■ Exercise goal: Wherever a line in the material contains the word "ZAddCallerSkip", copy that line.

■ Supplied data:
(** ** options.go, bootstrap.go: the driver *)
Record FileSinkOptions := mkFile {
  Path : string; MaxSizeMB : Z; MaxBackups : Z; MaxAgeDays : Z; Compress : bool; LocalTime : bool }.
Record BootstrapOptions := mkBootstrap {
  ServiceName : string; Env : string; o_Version : string; Host : string; o_Level : Z; Format : string;
  File : FileSinkOptions; EnableStdout : bool; SanitizeRules : option (list SanitizeRule);
  SampleEveryN : Z; AddCaller : bool; CallerSkip : Z }.
Definition positive_or (z d : Z) : Z := if z <=? 0 then d else z.
Definition applyDefaults (o : BootstrapOptions) : BootstrapOptions :=
  let f := File o in
  mkBootstrap (ServiceName o) (Env o) (o_Version o) (Host o) (o_Level o)
    (if bool_decide (Format o = "") then "json" else Format o)
    (if bool_decide (Path f = "") then f
     else mkFile (Path f) (positive_or (MaxSizeMB f) 50) (positive_or (MaxBackups f) 30) (positive_or (MaxAgeDays f) 30)
            (Compress f) (LocalTime f))
    (EnableStdout o) (SanitizeRules o) (SampleEveryN o)
    (if negb (AddCaller o) && (CallerSkip o =? 0) then true else AddCaller o) (CallerSkip o).
(** What [buildDriver] gives to zap, and the driver: the sinks in order, the encoder, the options
    of the logger, and the fields of every line. [hostname] is the answer of [os.Hostname]. *)
Inductive sink := SFile (f : FileSinkOptions) | SStdout.
Inductive encoder := ConsoleEncoder | JSONEncoder.
Inductive zap_option := ZAddCaller | ZAddCallerSkip (n : Z) | ZAddStacktrace (lvl : Z).
Record built := mkBuilt {
  b_sinks : list sink; b_encoder : encoder; b_options : list zap_option; b_fixed : list field; b_driver : driver }.
Definition buildEncoder (format : string) : encoder :=
  if bool_decide (format = "console") then ConsoleEncoder else JSONEncoder.
Definition buildDriver (hostname : option string) (o : BootstrapOptions) : goerr + built :=
  if bool_decide (ServiceName o = "") then inl (ErrNew "logger: ServiceName is required")
  else
    let o := applyDefaults o in
    let host := if bool_decide (Host o = "") then default "" hostname else Host o in
    inr (mkBuilt
      ((if bool_decide (Path (File o) = "") then [] else [SFile (File o)])
       ++ (if EnableStdout o || bool_decide (Path (File o) = "") then [SStdout] else []))
      (buildEncoder (Format o))
      ((if AddCaller o then ZAddCaller :: (if 0 <? CallerSkip o then [ZAddCallerSkip (CallerSkip o)] else []) else [])
       ++ [ZAddStacktrace ErrorLevel])
      (("service", FStr (ServiceName o)) :: field_if_s "env" (Env o) ++ field_if_s "version" (o_Version o)
       ++ field_if_s "host" host)
      (mkDriver (toZapLevel (o_Level o)) (default DefaultSanitizeRules (SanitizeRules o)) (newSampler (SampleEveryN o)))).
Definition Bootstrap (hostname : option string) (o : BootstrapOptions) (global : option driver) :
    option goerr * option driver :=
  match buildDriver hostname o with
  | inl e => (Some e, global)
  | inr b => (None, Some (b_driver b))
  end.
Definition SetLevelDynamic (lv : Z) (global : option driver) : option driver :=
  (λ d, mkDriver (toZapLevel lv) (d_rules d) (d_sampler d)) <$> global.
(** The files of the driver are all closed; the first error is returned. [closes] is what closing
    each answers. *)
Definition shutdown (closes : list (option goerr)) : option goerr := head (omap id closes).
Definition Shutdown (global : option driver) (closes : list (option goerr)) : option goerr :=
  match global with None => None | Some _ => shutdown closes end.
(** A driver always has somewhere to write to. *)
Lemma buildDriver_sinks h o b : buildDriver h o = inr b → b_sinks b ≠ [].
Proof.
  unfold buildDriver. case_bool_decide; [done|]. intros [= <-]. cbn [b_sinks].
  case_bool_decide as E; [|done]. by rewrite orb_true_r.
Qed.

■ Your solution:
Inductive zap_option := ZAddCaller | ZAddCallerSkip (n : Z) | ZAddStacktrace (lvl : Z).
      ((if AddCaller o then ZAddCaller :: (if 0 <? CallerSkip o then [ZAddCallerSkip (CallerSkip o)] else []) else [])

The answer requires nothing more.